■ **About this exercise**
Provide again, from the entries below, every line from the one containing "destruct (normalized_returns d" through the one containing "fst (_normalize_df (Some 0)", exactly as written, and no other line.

⁂

Lemma nodup_rename d g new :
  NoDup (labels d) -> mem new (labels d) = false ->
  NoDup (labels (df_rename d g new)).
Proof.
  intros Hn Hnew. rewrite labels_rename. apply nodup_rename_labels; [exact Hn |].
  intros Hin. apply mem_In in Hin. congruence.
Qed.

Lemma nodup_aliased o : NoDup (labels o) -> NoDup (labels (aliased o)).
Proof.
  unfold aliased. intros Hn.
  destruct (find (fun c => mem c (labels o)) gross_aliases); [| exact Hn].
  destruct (mem "Gross" (labels o)) eqn:Hm; cbn [negb]; [exact Hn |].
  now apply nodup_rename.
Qed.

Lemma with_numeric_returns `{PyLibs} c o :
  NoDup (labels o) ->
  exists o', with_numeric c o = Ok o' /\ NoDup (labels o').
Proof.
  intros Hn. unfold with_numeric. destruct (mem c (labels o)) eqn:Hm.
  - destruct (getitem_present o c (proj2 (nodupb_iff _) Hn) Hm) as [s ->].
    eexists. split; [reflexivity | now apply nodup_setitem].
  - now exists o.
Qed.

Lemma with_gross_num_returns `{PyLibs} o :
  NoDup (labels o) ->
  exists o', with_gross_num o = Ok o' /\ NoDup (labels o').
Proof.
  intros Hn. unfold with_gross_num. destruct (mem "Gross" (labels o)) eqn:Hm.
  - destruct (getitem_present o "Gross" (proj2 (nodupb_iff _) Hn) Hm) as [s ->].
    eexists. split; [reflexivity | now apply nodup_setitem].
  - now exists o.
Qed.

(** The normalizer returns a table whenever the trimmed labels of its
    input are distinct. *)
Lemma normalized_returns `{PyLibs} d :
  NoDup (map strip (labels d)) -> exists o, normalized d = Ok o.
Proof.
  intros Hn. rewrite <- labels_trimmed in Hn. apply nodup_aliased in Hn.
  unfold normalized, numeric_steps.
  destruct (with_gross_num_returns _ Hn) as [o1 [-> H1]]. cbn [obind].
  destruct (with_numeric_returns "Year" _ H1) as [o2 [-> H2]]. cbn [obind].
  destruct (with_numeric_returns "Rank" _ H2) as [o3 [-> H3]]. cbn [obind].
  destruct (with_numeric_returns "Peak" _ H3) as [o4 [-> _]].
  now exists o4.
Qed.

Lemma normalize_returns `{PyLibs} (l : loc) d w :
  nth_error (heap w) l = Some d -> df_empty d = false ->
  NoDup (map strip (labels d)) ->
  exists l' w', _normalize_df (Some l) w = (Ok (Some l'), w').
Proof.
  intros Hd He Hn. destruct (normalize_run l d w Hd He) as [pre [x [E _]]].
  destruct (normalized_returns d Hn) as [o Ho]. rewrite Ho in E.
  eexists. eexists. exact E.
Qed.

(** With a label twice after trimming the normalizer may raise: here two
    [Year] columns. *)
Example normalize_repeated_year `{PyLibs} :
  fst (_normalize_df (Some 0)
         (no_figure [ {| nrows := 1;
                         columns := [("Year", [PInt 1997]); (" Year", [PInt 1998])] |} ]))
  = Raise TypeError.
Proof. reflexivity. Qed.


(** * The Count-Before-Year answerer *)

Lemma ltb_not_nan x y :
  (x <? y)%float = true ->
  PrimFloat.is_nan x = false /\ PrimFloat.is_nan y = false.
Proof.
  rewrite ltb_spec, !is_nan_false. unfold SFltb, SFcompare.
  destruct (Prim2SF x), (Prim2SF y); try discriminate; split; discriminate.
Qed.

(** X1.  On a canonical table the count is 0 when [GrossNum] or [Year] is absent
    (or the table is null); otherwise it is the number of rows whose
    [GrossNum] is at least 2.0 and whose [Year] is below 2000, and a row
    with a missing [GrossNum] or [Year] is never counted. *)
Theorem count_before_year `{PyLibs} (d : DataFrame) :
  canonical d ->
  count_answer None = Ok (AInt 0)
  /\ (issubset ["GrossNum"; "Year"] (labels d) = false ->
      count_answer (Some d) = Ok (AInt 0))
  /\ (forall gross year,
        column d "GrossNum" = Ok gross -> column d "Year" = Ok year ->
        count_answer (Some d)
        = Ok (AInt (Z.of_nat (List.length (filter counted (combine gross year)))))
        /\ forall p, In p (filter counted (combine gross year)) ->
                     notna (fst p) = true /\ notna (snd p) = true).
Proof.
  intros Hcan. split; [reflexivity |]. split.
  - intros Hs. unfold count_answer. now rewrite Hs.
  - intros gross year Hg Hy.
    assert (Hmg := column_label _ _ _ Hg). assert (Hmy := column_label _ _ _ Hy).
    destruct (canonical_column d "GrossNum" Hcan Hmg) as [g' [Hg' [Lg Ng]]].
    destruct (canonical_column d "Year" Hcan Hmy) as [y' [Hy' [Ly Ny]]].
    assert (g' = gross) by congruence. assert (y' = year) by congruence.
    subst g' y'. specialize (Ng eq_refl). specialize (Ny eq_refl).
    assert (Eg : gross = map fst (combine gross year))
      by (symmetry; apply map_fst_combine; lia).
    assert (Ey : year = map snd (combine gross year))
      by (symmetry; apply map_snd_combine; lia).
    split.
    + unfold count_answer.
      assert (Hs : issubset ["GrossNum"; "Year"] (labels d) = true)
        by (unfold issubset; cbn [forallb]; now rewrite Hmg, Hmy).
      rewrite Hs, Hg, Hy. cbn [negb obind].
      rewrite (series_cmp_numbers _ _ Ng). cbn [obind].
      rewrite (series_cmp_numbers _ _ Ny). cbn [obind].
      assert (Em : mask_and (map (fun x => (2 <=? cell_float x)%float) gross)
                            (map (fun x => (cell_float x <? 2000)%float) year)
                   = map counted (combine gross year)).
      { transitivity
          (mask_and (map (fun x => (2 <=? cell_float x)%float)
                         (map fst (combine gross year)))
                    (map (fun x => (cell_float x <? 2000)%float)
                         (map snd (combine gross year))));
          [now rewrite <- Eg, <- Ey |].
        rewrite !map_map. apply mask_and_map. }
      rewrite Em. unfold bool_index. cbn [nrows].
      now rewrite count_mask_map.
    + intros [g y] Hin. apply filter_In in Hin as [Hin Hc].
      unfold counted in Hc. cbn [fst snd] in *.
      apply andb_true_iff in Hc as [Hc1 Hc2].
      apply leb_not_nan in Hc1 as [_ Hn1]. apply ltb_not_nan in Hc2 as [Hn2 _].
      rewrite forallb_forall in Ng, Ny.
      rewrite (notna_cell_float g (Ng g (in_combine_l _ _ _ _ Hin))), Hn1.
      rewrite (notna_cell_float y (Ny y (in_combine_r _ _ _ _ Hin))), Hn2.
      now split.
Qed.

Lemma count_before_year_witness :
  canonical three_grosses
  /\ count_answer (Some three_grosses) = Ok (AInt 1).
Proof.
  split; [reflexivity |].
  destruct (@count_before_year sample_libs three_grosses eq_refl) as [_ [_ H]].
  destruct (H _ _ eq_refl eq_refl) as [E _]. rewrite E. reflexivity.
Defined.

(** * The answers as a whole *)

(** The state after the drawing: the tables are never touched, and when an
    answer comes back every figure that was opened has been closed. *)
Lemma plot_answer_state `{PyLibs} ndf w :
  heap (snd (plot_answer ndf w)) = heap w
  /\ forall a, fst (plot_answer ndf w) = Ok a -> snd (plot_answer ndf w) = w.
Proof.
  unfold plot_answer. destruct ndf as [d |]; [| now split].
  destruct (negb (issubset ["Rank"; "Peak"] (labels d))); [now split |].
  destruct (df_empty (dropna (df_select d ["Rank"; "Peak"]))); [now split |].
  destruct w as [h figs].
  unfold bind, lift, plt_subplots, ax_scatter, ax_plot, ax_set_xlabel,
    ax_set_ylabel, ax_legend, plt_tight_layout, plt_savefig, plt_close,
    with_figure, ret.
  destruct (obind (column (dropna (df_select d ["Rank"; "Peak"])) "Rank") _)
    as [rank | e |]; cbn [fst snd heap figures];
    try (split; [reflexivity | discriminate]).
  destruct (obind (column (dropna (df_select d ["Rank"; "Peak"])) "Peak") _)
    as [peak | e |]; cbn [fst snd heap figures];
    try (split; [reflexivity | discriminate]).
  destruct (linregress rank peak) as [fit | e |]; cbn [fst snd heap figures];
    try (split; [reflexivity | discriminate]).
  destruct (tight_layout_error _) as [e |]; cbn [fst snd heap figures];
    try (split; [reflexivity | discriminate]).
  destruct (savefig_error _) as [e |]; cbn [fst snd heap figures];
    try (split; [reflexivity | discriminate]).
  now split.
Qed.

⁂

■ **Solution**
  destruct (normalized_returns d Hn) as [o Ho]. rewrite Ho in E.
  eexists. eexists. exact E.
Qed.

(** With a label twice after trimming the normalizer may raise: here two
    [Year] columns. *)
Example normalize_repeated_year `{PyLibs} :
  fst (_normalize_df (Some 0)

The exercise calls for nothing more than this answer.